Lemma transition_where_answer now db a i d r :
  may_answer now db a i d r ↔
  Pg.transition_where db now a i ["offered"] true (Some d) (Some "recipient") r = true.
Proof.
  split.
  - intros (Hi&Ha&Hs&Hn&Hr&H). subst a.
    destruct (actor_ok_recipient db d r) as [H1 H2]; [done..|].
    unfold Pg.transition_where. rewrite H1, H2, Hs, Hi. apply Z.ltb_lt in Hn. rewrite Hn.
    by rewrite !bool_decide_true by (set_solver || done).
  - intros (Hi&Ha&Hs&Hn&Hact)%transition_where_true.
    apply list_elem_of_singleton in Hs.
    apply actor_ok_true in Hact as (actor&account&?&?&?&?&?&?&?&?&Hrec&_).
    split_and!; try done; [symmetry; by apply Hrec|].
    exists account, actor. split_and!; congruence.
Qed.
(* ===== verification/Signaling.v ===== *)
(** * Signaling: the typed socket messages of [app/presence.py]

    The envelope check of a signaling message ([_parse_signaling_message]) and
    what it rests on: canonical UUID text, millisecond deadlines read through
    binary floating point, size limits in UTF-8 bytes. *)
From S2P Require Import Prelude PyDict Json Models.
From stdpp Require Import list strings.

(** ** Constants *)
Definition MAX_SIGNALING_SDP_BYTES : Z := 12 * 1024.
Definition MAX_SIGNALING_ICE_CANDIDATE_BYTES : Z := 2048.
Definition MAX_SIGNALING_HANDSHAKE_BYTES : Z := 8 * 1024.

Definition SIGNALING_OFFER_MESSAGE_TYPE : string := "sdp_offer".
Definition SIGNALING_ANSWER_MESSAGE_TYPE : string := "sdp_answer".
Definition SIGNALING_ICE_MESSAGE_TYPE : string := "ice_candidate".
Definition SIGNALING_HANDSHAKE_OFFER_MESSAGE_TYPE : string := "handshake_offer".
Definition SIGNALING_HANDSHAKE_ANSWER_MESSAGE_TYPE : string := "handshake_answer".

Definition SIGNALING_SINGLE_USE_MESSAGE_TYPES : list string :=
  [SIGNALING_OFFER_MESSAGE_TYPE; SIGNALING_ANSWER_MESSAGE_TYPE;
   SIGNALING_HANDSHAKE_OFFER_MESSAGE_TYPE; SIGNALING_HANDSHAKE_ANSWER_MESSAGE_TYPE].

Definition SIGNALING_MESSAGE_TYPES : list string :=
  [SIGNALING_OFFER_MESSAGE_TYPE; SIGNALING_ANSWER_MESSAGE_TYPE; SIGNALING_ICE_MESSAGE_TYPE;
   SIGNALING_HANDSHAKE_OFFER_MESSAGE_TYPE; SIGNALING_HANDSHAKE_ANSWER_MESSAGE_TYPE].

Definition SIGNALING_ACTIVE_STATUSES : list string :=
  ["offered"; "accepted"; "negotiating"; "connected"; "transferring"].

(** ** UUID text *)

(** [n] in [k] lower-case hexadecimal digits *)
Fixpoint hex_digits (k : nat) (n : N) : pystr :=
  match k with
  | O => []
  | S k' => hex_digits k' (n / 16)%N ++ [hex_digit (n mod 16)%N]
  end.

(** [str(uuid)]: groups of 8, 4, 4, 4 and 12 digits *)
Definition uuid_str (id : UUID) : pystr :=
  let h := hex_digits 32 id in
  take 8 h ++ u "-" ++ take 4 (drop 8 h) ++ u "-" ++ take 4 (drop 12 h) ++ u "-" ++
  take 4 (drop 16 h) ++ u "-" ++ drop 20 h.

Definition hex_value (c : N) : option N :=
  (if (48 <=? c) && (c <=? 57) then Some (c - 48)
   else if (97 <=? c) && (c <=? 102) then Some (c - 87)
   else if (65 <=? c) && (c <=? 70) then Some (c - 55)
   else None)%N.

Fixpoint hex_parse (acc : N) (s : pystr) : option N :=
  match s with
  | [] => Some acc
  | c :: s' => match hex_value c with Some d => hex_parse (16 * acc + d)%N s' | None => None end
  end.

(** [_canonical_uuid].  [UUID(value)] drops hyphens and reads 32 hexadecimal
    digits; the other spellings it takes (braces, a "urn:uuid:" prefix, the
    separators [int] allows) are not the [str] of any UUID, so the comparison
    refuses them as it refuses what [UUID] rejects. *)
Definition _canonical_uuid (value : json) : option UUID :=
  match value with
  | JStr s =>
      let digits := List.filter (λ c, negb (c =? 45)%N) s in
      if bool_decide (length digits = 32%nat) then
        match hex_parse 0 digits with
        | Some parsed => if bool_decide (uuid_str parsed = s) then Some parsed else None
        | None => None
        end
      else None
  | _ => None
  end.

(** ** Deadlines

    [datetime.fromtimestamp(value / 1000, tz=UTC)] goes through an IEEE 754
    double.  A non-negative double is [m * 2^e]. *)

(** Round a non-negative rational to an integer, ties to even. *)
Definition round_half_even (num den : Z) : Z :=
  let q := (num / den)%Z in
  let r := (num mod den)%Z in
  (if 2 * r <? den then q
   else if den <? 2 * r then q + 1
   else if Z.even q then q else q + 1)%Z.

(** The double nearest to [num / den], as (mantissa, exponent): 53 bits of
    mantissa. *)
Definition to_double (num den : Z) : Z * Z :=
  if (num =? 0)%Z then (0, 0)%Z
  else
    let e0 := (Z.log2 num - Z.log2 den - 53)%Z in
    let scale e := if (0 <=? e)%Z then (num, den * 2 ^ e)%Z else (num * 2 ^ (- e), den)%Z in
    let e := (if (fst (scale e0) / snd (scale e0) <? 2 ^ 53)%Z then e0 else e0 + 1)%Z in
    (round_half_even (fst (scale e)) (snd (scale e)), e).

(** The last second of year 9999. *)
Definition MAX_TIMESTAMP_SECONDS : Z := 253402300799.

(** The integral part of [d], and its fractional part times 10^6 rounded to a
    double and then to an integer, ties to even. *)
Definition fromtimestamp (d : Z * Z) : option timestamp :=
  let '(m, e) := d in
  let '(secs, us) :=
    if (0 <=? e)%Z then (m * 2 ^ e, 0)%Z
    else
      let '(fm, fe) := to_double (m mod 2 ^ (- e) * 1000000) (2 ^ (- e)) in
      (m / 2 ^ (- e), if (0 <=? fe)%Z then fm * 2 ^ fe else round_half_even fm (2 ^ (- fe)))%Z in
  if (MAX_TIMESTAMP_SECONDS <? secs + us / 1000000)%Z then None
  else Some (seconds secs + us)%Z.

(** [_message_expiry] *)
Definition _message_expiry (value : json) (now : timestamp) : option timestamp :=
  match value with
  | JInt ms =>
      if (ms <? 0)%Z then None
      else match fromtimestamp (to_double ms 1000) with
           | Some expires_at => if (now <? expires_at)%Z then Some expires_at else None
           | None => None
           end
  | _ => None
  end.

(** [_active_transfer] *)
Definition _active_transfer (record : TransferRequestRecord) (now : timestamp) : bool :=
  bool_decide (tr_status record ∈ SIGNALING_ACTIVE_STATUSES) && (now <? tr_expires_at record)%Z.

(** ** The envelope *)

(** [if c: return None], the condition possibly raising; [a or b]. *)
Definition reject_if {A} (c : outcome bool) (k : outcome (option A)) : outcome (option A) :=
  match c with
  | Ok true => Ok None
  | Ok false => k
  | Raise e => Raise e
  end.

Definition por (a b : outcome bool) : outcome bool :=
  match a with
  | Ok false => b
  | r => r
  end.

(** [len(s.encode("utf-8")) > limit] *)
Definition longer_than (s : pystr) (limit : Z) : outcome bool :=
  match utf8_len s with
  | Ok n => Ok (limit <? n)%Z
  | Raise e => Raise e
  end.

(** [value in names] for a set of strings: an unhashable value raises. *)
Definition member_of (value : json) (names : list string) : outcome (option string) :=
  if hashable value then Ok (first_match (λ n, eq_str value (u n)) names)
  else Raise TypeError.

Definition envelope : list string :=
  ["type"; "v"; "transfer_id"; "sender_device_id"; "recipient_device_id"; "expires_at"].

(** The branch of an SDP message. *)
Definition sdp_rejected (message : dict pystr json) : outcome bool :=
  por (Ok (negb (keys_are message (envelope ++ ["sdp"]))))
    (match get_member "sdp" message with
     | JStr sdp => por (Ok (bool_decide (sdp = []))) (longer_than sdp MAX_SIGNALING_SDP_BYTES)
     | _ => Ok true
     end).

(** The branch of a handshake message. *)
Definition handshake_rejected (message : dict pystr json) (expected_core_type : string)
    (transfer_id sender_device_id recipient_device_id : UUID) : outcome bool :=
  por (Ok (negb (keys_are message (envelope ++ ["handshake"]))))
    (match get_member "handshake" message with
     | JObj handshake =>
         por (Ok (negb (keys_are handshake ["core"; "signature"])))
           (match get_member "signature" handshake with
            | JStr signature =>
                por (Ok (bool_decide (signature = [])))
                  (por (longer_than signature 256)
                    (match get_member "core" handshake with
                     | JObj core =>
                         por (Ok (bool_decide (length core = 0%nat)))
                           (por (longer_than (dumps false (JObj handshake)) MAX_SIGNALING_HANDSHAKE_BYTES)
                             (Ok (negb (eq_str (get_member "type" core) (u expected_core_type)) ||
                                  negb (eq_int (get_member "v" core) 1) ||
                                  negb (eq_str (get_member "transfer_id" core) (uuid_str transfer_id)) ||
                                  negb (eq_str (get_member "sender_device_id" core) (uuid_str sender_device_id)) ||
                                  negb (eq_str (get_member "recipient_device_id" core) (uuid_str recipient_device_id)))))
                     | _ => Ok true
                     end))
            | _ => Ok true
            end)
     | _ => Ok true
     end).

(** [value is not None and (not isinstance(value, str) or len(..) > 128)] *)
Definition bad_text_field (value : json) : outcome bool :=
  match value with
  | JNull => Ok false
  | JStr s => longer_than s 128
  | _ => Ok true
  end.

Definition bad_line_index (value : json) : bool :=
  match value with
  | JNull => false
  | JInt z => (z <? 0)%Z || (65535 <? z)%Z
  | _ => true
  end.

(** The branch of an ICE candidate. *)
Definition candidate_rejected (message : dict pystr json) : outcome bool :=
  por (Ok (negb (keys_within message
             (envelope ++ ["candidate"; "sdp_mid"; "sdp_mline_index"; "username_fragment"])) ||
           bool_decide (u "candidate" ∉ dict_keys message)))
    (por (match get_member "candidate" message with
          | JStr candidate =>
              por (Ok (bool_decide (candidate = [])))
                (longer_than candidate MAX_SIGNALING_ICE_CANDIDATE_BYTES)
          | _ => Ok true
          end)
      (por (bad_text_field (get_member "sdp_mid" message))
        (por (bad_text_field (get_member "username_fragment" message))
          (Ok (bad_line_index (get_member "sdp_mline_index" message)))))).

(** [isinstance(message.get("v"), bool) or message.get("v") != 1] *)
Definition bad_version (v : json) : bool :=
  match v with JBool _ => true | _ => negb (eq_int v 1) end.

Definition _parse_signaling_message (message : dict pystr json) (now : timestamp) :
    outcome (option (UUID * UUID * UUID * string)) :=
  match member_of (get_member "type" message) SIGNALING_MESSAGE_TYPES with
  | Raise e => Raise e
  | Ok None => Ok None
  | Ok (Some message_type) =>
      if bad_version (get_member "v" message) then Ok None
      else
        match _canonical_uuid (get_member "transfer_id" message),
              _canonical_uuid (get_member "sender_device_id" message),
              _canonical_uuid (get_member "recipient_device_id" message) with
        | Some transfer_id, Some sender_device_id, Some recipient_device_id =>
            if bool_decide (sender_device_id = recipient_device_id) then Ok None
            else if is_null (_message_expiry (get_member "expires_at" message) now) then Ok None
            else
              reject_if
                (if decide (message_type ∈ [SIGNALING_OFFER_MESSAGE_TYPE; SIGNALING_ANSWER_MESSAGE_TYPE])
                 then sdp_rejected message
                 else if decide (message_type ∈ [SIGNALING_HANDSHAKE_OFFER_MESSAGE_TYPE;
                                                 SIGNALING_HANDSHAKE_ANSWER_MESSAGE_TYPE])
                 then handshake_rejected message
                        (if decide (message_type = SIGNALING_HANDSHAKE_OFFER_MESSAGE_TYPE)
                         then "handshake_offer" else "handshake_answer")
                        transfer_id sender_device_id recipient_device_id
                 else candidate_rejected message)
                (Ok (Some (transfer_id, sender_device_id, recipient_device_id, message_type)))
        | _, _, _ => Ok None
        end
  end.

○ ○ ○

→ YOUR GOAL: The response must contain each line above that holds the string "hexadecimal".

→ RESPONSE TO THIS TASK:
(** [n] in [k] lower-case hexadecimal digits *)
(** [_canonical_uuid].  [UUID(value)] drops hyphens and reads 32 hexadecimal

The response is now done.